Pandora for learning is music to my ears

By:

May 20, 2010

How I love this Freakonomics Radio podcast (click on Episode 1). It compares public schools to a bad radio station, which broadcasts one stream of music to everyone in reach, without the ability to customize based on a listener’s preferences. Steven Levitt points out that in contrast, the Pandora music service streams individualized playlists to its listeners, matching each listener to music that fits his or her preferences for melody, harmony, rhythm, instrumentation, orchestration, arrangement, lyrics and other traits.

Levitt argues that technology makes a recommendation engine like Pandora possible in an education setting as well. Instead of students funneling through a factory-like classroom, technology exists to allow for one-by-one customization of how students are taught, based on what works best for each student. Sound familiar?

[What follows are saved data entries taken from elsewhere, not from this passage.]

(* ===== verification/EtlPipeline.v ===== *)
(** * Stream processing: pipelines and the processor

    Model of [src/src/etl/orchestrator.rs] and [src/src/etl/processor.rs]:
    compiling pipelines, running the stages of one in the order of their
    priorities, modules one after another or in parallel, and combining the
    results.  A module runs as a task of five turns on the instance pool; before
    every turn [env] changes the pool as other executions may.  The order in
    which a heap gives out equal priorities, the interleaving of parallel tasks
    and the order of the map of pipelines are arguments; so are the readings of
    the clock, one per stage of a pipeline for the rules and the timeout.  Execution times,
    messages of errors and the descriptions of pipelines are left out. *)

From S2P Require Import Prelude Types AccessControl ConsumerGroup EtlFilter EtlPool.
Local Open Scope Z_scope.

(** ** Configuration *)

Inductive ErrorHandlingStrategy := StopPipeline | SkipModule | RetryWithBackoff | SendToDeadLetter.
Record EtlModuleInstance := mkEtlModule {
  em_module_id : string;
  em_instance_config : ModuleInstanceConfig;
  em_topic_filters : list TopicFilter;
  em_conditional_rules : list ConditionalRule;
}.
Record EtlStage := mkEtlStage {
  es_priority : Z;
  es_modules : list EtlModuleInstance;
  es_parallel_execution : bool;
  es_stage_timeout_ms : option Z;
  es_continue_on_error : bool;
}.
Record EtlPipelineConfig := mkEtlPipeline {
  ep_pipeline_id : string;
  ep_enabled : bool;
  ep_stages : list EtlStage;
  ep_global_timeout_ms : Z;
  ep_max_retries : Z;
  ep_error_handling : ErrorHandlingStrategy;
}.

Record CompiledModule (G R : Type) := mkCompiledModule {
  cm_module_id : string;
  cm_instance_config : ModuleInstanceConfig;
  cm_topic_filter : TopicFilterEngine G R;
  cm_conditional_rules : list (CompiledConditionalRule R);
}.
Arguments mkCompiledModule {G R}. Arguments cm_module_id {G R}. Arguments cm_instance_config {G R}. Arguments cm_topic_filter {G R}.
Arguments cm_conditional_rules {G R}.
Record CompiledStage (G R : Type) := mkCompiledStage {
  cs_priority : Z;
  cs_modules : list (CompiledModule G R);
  cs_parallel_execution : bool;
}.
Arguments mkCompiledStage {G R}. Arguments cs_priority {G R}. Arguments cs_modules {G R}. Arguments cs_parallel_execution {G R}.
Record PipelineInstance (G R : Type) := mkPipeline { pl_config : EtlPipelineConfig; pl_stages : list (CompiledStage G R) }.
Arguments mkPipeline {G R}. Arguments pl_config {G R}. Arguments pl_stages {G R}.

(** ** Results *)

Record ModuleExecutionInfo := mkModuleInfo {
  xi_module_id : string;
  xi_success : bool;
  xi_bytes_processed : Z;
  xi_transformation_applied : bool;
  xi_output : option bytes;
}.
Record StageExecutionInfo := mkStageInfo { si_priority : Z; si_modules_executed : list ModuleExecutionInfo; si_parallel_execution : bool }.
Record ExecutionMetadata := mkMetadata {
  md_pipeline_id : string;
  md_execution_id : string;
  md_stages_executed : list StageExecutionInfo;
  md_transformations_applied : nat;
  md_errors_encountered : nat;
  md_modules_skipped : nat;
}.
Record PipelineExecutionResult := mkPipelineResult {
  xr_success : bool;
  xr_original_record : Record_;
  xr_transformed_record : Record_;
  xr_execution_metadata : ExecutionMetadata;
}.
Record OrchestratorStats := mkOrchestratorStats {
  os_total_executions : Z;
  os_successful_executions : Z;
  os_failed_executions : Z;
  os_active_pipelines : Z;
}.

Definition with_value (v : bytes) (r : Record_) : Record_ := mkRecord (r_key r) v (r_headers r) (r_timestamp r).

(** ** Compilation *)

Section compile.
Context {G R : Type} `{!GlobLibrary G, !RegexLibrary R, !TextLibrary}.
Local Open Scope rust_scope.
Fixpoint compile_modules (modules : list EtlModuleInstance) : Result (list (CompiledModule G R)) :=
  match modules with
  | [] => Ok []
  | m :: modules =>
      let? topic_filter := filter_engine_new (em_topic_filters m) in
      let? conditional_rules := rule_engine_new (em_conditional_rules m) in
      let? rest := compile_modules modules in
      Ok (mkCompiledModule (em_module_id m) (em_instance_config m) topic_filter conditional_rules :: rest)
  end.
Fixpoint compile_stages (stages : list EtlStage) : Result (list (CompiledStage G R)) :=
  match stages with
  | [] => Ok []
  | s :: stages =>
      let? modules := compile_modules (es_modules s) in
      let? rest := compile_stages stages in
      Ok (mkCompiledStage (es_priority s) modules (es_parallel_execution s) :: rest)
  end.
Definition priority_le (a b : CompiledStage G R) : Prop := cs_priority a ≤ cs_priority b.
#[global] Instance priority_le_dec : RelDecision priority_le.
Proof. intros a b. unfold priority_le. apply _. Defined.
Definition compile_pipeline (config : EtlPipelineConfig) : Result (PipelineInstance G R) :=
  let? stages := compile_stages (ep_stages config) in
  Ok (mkPipeline config (merge_sort priority_le stages)).
End compile.

(** ** Execution *)

Section execution.
Context {G R X : Type} `{!GlobLibrary G, !RegexLibrary R, !TextLibrary, !WasmRuntime X}.
Context (env : nat → WasmInstancePool X → WasmInstancePool X) (clock : nat → Z).
Context (rule_time elapsed : string → nat → Z) (schedule : nat → nat → list nat).
Context (pop_order : list (CompiledStage G R) → list (CompiledStage G R)).
Local Open Scope rust_scope.
Implicit Types (m : CompiledModule G R) (stage : CompiledStage G R) (record : Record_).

A few aspects of Levitt’s comparison are particularly apt:

First, I like Levitt’s comparison of choosing music content to choosing a learning modality. Just as music lovers use Pandora to find new music that suits their preferences, what if all kids were right-fitted to the mode of instruction that would best teach them each concept? A theme of the New York City School of One is “Choose your modality.” Kids there learn through teacher-led instruction, virtual tutoring, independent study, online games, etc. based on a daily assessment of what is working and what is not for each child.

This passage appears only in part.